Prueba de sudor

La prueba del sudor, utilizada en la práctica clínica desde hace más de 50 años, sigue siendo el patrón oro para el diagnóstico de la fibrosis quística. El examen se basa en la determinación cuantitativa de las concentraciones de iones cloro (con o sin sodio) en el sudor, inducida por estimulación ionoforética de la piel con pilocarpina.

La prueba de sudor se indica ante la sospecha de fibrosis quística, que en adultos jóvenes es sugestivo en presencia de síntomas como pancreatitis crónica o recurrente, insuficiencia pancreática, infertilidad masculina, rinosinusitis crónica con o sin poliposis nasal, e infecciones pulmonares recurrentes o crónicas; en el recién nacido y en el lactante, los síntomas sospechosos incluyen infecciones respiratorias recurrentes, diarrea crónica, bajo crecimiento y deshidratación grave durante el verano. Pruebas de sudor Las pruebas de sudor se puede pedir, siempre en el ámbito pediátrico, incluso en presencia de cribado neonatal positivo para fibrosis quística (persistente hipertripsinemia en las primeras semanas de vida) o historia del íleon de meconio al nacimiento. Para conocer si una póliza de seguro podría cubrirte este tipo de tratamientos o diagnósticos, siempre puedes acudir a webs de comparadores de seguros.

¿Cómo se realiza el examen? ¿Cómo se interpretan los resultados?

La prueba del sudor reconoce dos fases distintas: la estimulación de la sudoración y el análisis del sudor. El primer resultado se obtiene aplicando en el antebrazo o en la pierna dos electrodos, en los que se colocan dos tampones absorbentes o dos geles que contienen pilocarpina. La aplicación de corriente eléctrica de bajo voltaje, procedente de un generador a batería, favorece el transporte de la pilocarpina a las capas superficiales de la piel, donde estimula la producción de sudor.

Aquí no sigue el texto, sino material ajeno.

(** ** The host: what the run takes from its environment *)

(** [random k] stands for the [k]-th call of [Math.random()]; an index
    [Math.floor(Math.random() * n)] is obtained from it by [random_index]
    below.  [localeCompare] is the collation of the host and [now] the text
    of [new Date().toISOString()]. *)
Record Host : Type := mkHost {
  random : nat -> nat;
  localeCompare : string -> string -> comparison;
  now : string
}.

(** ** State and exceptions *)

Inductive Exn : Type :=
| TypeError (what : string).

Record World : Type := mkWorld {
  grid : Timetable;
  draws : nat;
  console : list string
}.

Inductive Res (A : Type) : Type :=
| Ok (a : A) (w : World)
| Throw (e : Exn).
Arguments Ok {A} a w.
Arguments Throw {A} e.

Definition M (A : Type) : Type := World -> Res A.

Definition ret {A} (a : A) : M A := fun w => Ok a w.

Definition bind {A B} (m : M A) (k : A -> M B) : M B :=
  fun w => match m w with
           | Ok a w' => k a w'
           | Throw e => Throw e
           end.

Definition throw {A} (e : Exn) : M A := fun _ => Throw e.

Notation "x <- m ;; k" := (bind m (fun x => k))
  (at level 61, m at next level, right associativity).
Notation "m ;;; k" := (bind m (fun _ => k))
  (at level 61, right associativity).

(** Computations that read nothing and can only throw. *)
Definition E (A : Type) : Type := (Exn + A)%type.

Definition lift {A} (e : E A) : M A :=
  fun w => match e with
           | inr a => Ok a w
           | inl x => Throw x
           end.

(** ** Objects with string keys *)

Section Dict.
Context {V : Type}.

(** [obj[key]]; [None] is [undefined]. *)
Fixpoint lookup (key : string) (obj : list (string * V)) : option V :=
  match obj with
  | [] => None
  | (k, v) :: rest => if String.eqb k key then Some v else lookup key rest
  end.

(** [obj[key] = v]: an existing key keeps its place, a new one goes last. *)
Fixpoint assign (key : string) (v : V) (obj : list (string * V))
  : list (string * V) :=
  match obj with
  | [] => [(key, v)]
  | (k, x) :: rest =>
      if String.eqb k key then (k, v) :: rest
      else (k, x) :: assign key v rest
  end.

(** [Object.keys(obj)] *)
Definition keys (obj : list (string * V)) : list string := map fst obj.
End Dict.

(** [obj[key]] where the source goes on to use the value as an array. *)
Definition day_of {V} (key : string) (obj : list (string * list V)) : list V :=
  match lookup key obj with
  | Some l => l
  | None => []
  end.

(** ** Primitive effects *)

(** [Math.floor(Math.random() * n)]: one call of [Math.random()], giving an
    index below [n], and [0] when [n] is [0]. *)
Definition random_index (h : Host) (n : nat) : M nat :=
  fun w =>
    Ok (match n with
        | O => O
        | S _ => Nat.modulo (random h (draws w)) n
        end)
       (mkWorld (grid w) (S (draws w)) (console w)).

(** [timetable[day]], about to be used as an array. *)
Definition get_day (day : string) : M (list Entry.t) :=
  fun w =>
    match lookup day (grid w) with
    | Some l => Ok l w
    | None => Throw (TypeError "timetable[day] is undefined")
    end.

(** [timetable[day].push(e)] *)
Definition push_day (day : string) (e : Entry.t) : M unit :=
  fun w =>
    match lookup day (grid w) with
    | Some l =>
        Ok tt (mkWorld (assign day (l ++ [e]) (grid w)) (draws w) (console w))
    | None => Throw (TypeError "timetable[day] is undefined")
    end.

Definition set_grid (g : Timetable) : M unit :=
  fun w => Ok tt (mkWorld g (draws w) (console w)).

Definition get_grid : M Timetable := fun w => Ok (grid w) w.

(** [console.warn(msg)] *)
Definition console_warn (msg : string) : M unit :=
  fun w => Ok tt (mkWorld (grid w) (draws w) (console w ++ [msg])).

(** [arr.some(p)] where [p] may throw: stops at the first [true]. *)
Fixpoint some_E {A} (p : A -> E bool) (l : list A) : E bool :=
  match l with
  | [] => inr false
  | x :: rest =>
      match p x with
      | inl e => inl e
      | inr true => inr true
      | inr false => some_E p rest
      end
  end.

(** The template [`${slot.start}-${slot.end}`]; [slot] is [undefined] when
    it was read out of an empty array. *)
Definition slot_time (slot : option Timeslot.t) : E string :=
  match slot with
  | Some s => inr (Timeslot.start s +++ "-" +++ Timeslot.end_ s)
  | None => inl (TypeError "Cannot read properties of undefined (reading 'start')")
  end.

(** ** Room selection *)

Definition is_classroom (r : Room.t) : bool := String.eqb (Room.type r) "classroom".
Definition is_lab_room (r : Room.t) : bool := String.eqb (Room.type r) "lab".

Definition suitable (course : Course.t) (r : Room.t) : bool :=
  is_classroom r
  && (num_or (Course.expectedStudents course) 60 <=? Room.capacity r).

(** [arr[i].name] *)
Definition name_at (l : list Room.t) (i : nat) : M string :=
  match nth_error l i with
  | Some r => ret (Room.name r)
  | None => throw (TypeError "Cannot read properties of undefined (reading 'name')")
  end.

Definition findSuitableRoom (h : Host) (rooms : list Room.t) (course : Course.t)
  : M string :=
  let suitableRooms := filter (suitable course) rooms in
  match suitableRooms with
  | [] =>
      ret (match find is_classroom rooms with
           | Some r => if String.eqb (Room.name r) "" then "Room 201" else Room.name r
           | None => "Room 201"
           end)
  | _ :: _ =>
      i <- random_index h (length suitableRooms) ;;
      name_at suitableRooms i
  end.

Definition findLabRoom (h : Host) (rooms : list Room.t) (course : Course.t)
  : M string :=
  let labRooms := filter is_lab_room rooms in
  match labRooms with
  | [] => ret "Lab 101"
  | _ :: _ =>
      i <- random_index h (length labRooms) ;;
      name_at labRooms i
  end.

(** ** The conflict checks *)

(** The callback shared by the teacher and room tests of
    [canScheduleCourse]: [same && scheduledClass.time === `...`], the
    template being evaluated only when [same] holds. *)
Definition at_slot (slot : option Timeslot.t) (same : bool) (sc : Entry.t)
  : E bool :=
  if same
  then match slot_time slot with
       | inr t => inr (String.eqb (Entry.time sc) t)
       | inl e => inl e
       end
  else inr false.

Definition canScheduleCourse (h : Host) (day : string)
    (slot : option Timeslot.t) (course : Course.t) (rooms : list Room.t)
    (constraints : Constraints.t) : M bool :=
  daySchedule <- get_day day ;;
  teacherConflict <- lift (some_E (fun sc =>
      at_slot slot (opt_eqb (Entry.teacher sc) (Course.teacherId course)) sc)
    daySchedule) ;;
  if teacherConflict then ret false else
  room <- findSuitableRoom h rooms course ;;
  roomConflict <- lift (some_E (fun sc =>
      at_slot slot (opt_eqb (Entry.room sc) (Some room)) sc)
    daySchedule) ;;
  if roomConflict then ret false else
  if Constraints.MAX_CLASSES_PER_DAY constraints <=? Z.of_nat (length daySchedule)
  then ret false
  else ret true.

(** [`${course.code}L`] *)
Definition lab_code (course : Course.t) : string := Course.code course +++ "L".

Definition canScheduleLab (h : Host) (day : string)
    (slot : option Timeslot.t) (course : Course.t) (rooms : list Room.t)
    (constraints : Constraints.t) : M bool :=
  daySchedule <- get_day day ;;
  let teacherConflict :=
    existsb (fun sc => opt_eqb (Entry.teacher sc) (Course.teacherId course))
            daySchedule in
  if teacherConflict then ret false else
  labRoom <- findLabRoom h rooms course ;;
  let roomConflict :=
    existsb (fun sc => opt_eqb (Entry.room sc) (Some labRoom)) daySchedule in
  if roomConflict then ret false else
  timetable <- get_grid ;;
  let labScheduledThisWeek :=
    existsb (fun dayClasses =>
               existsb (fun sc => opt_eqb (Entry.code sc) (Some (lab_code course)))
                       dayClasses)
            (map snd timetable) in
  if labScheduledThisWeek then ret false else ret true.

(** ** The constructive phase *)

Definition week : list string :=
  ["Monday"; "Tuesday"; "Wednesday"; "Thursday"; "Friday"; "Saturday"].

Definition teaching_days : list string :=
  ["Monday"; "Tuesday"; "Wednesday"; "Thursday"; "Friday"].

Definition initializeTimetable : Timetable :=
  fold_left (fun timetable day => assign day [] timetable) week [].

(** [days[Math.floor(Math.random() * days.length)]] over the five teaching
    days; the index is always in range. *)
Definition getRandomDay (h : Host) : M string :=
  i <- random_index h (length teaching_days) ;;
  ret (nth i teaching_days "Monday").

Definition theory_entry (time room : string) (course : Course.t) : Entry.t :=
  Entry.mk time (Course.name course) (Some (Course.code course))
           (Course.teacherId course) (Some room) "theory" None
           (Course.credits course) false false.

Definition lab_entry (time room : string) (course : Course.t) : Entry.t :=
  Entry.mk time (Course.name course +++ " Lab") (Some (lab_code course))
           (Course.teacherId course) (Some room) "lab" (Some 2)
           (Some (num_or (Course.labCredits course) 1)) false false.

(** The [while (!scheduled && attempts < maxAttempts)] loop for one theory
    course; [budget] is [maxAttempts - attempts].  The result is the final
    value of [scheduled]. *)
Fixpoint theory_attempts (h : Host) (budget : nat)
    (theorySlots : list Timeslot.t) (course : Course.t) (rooms : list Room.t)
    (constraints : Constraints.t) : M bool :=
  match budget with
  | O => ret false
  | S budget' =>
      randomDay <- getRandomDay h ;;
      i <- random_index h (length theorySlots) ;;
      let randomSlot := nth_error theorySlots i in
      ok <- canScheduleCourse h randomDay randomSlot course rooms constraints ;;
      if ok then
        time <- lift (slot_time randomSlot) ;;
        room <- findSuitableRoom h rooms course ;;
        push_day randomDay (theory_entry time room course) ;;;
        ret true
      else
        theory_attempts h budget' theorySlots course rooms constraints
  end.

Definition is_kind (kind : string) (s : Timeslot.t) : bool :=
  String.eqb (Timeslot.type s) kind.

El examen dura unos 5 minutos y no causa dolor, aunque puede experimentar una pequeña sensación de picor con eritema (enrojecimiento de la piel) en la zona donde la pilocarpina ha estimulado la producción de sudor.

A continuación, se lava abundantemente la piel del paciente con agua desmineralizada y se seca antes de recoger el sudor. Esta fase prevé la aplicación de un papel absorbente de peso conocido, sin sodio y cloro, generalmente aplicado sobre la superficie flexosa de ambos antebrazos, donde se mantiene durante 30 minutos. Durante este período el sujeto es libre de leer, jugar, o comer, con la prudencia de evitar alimentos salados (snacks, patatas fritas, etc.) para minimizar el riesgo de contaminación del papel. Esta última será retirada por el operario al final de los 30 minutos, y enviada al laboratorio para el análisis del sudor.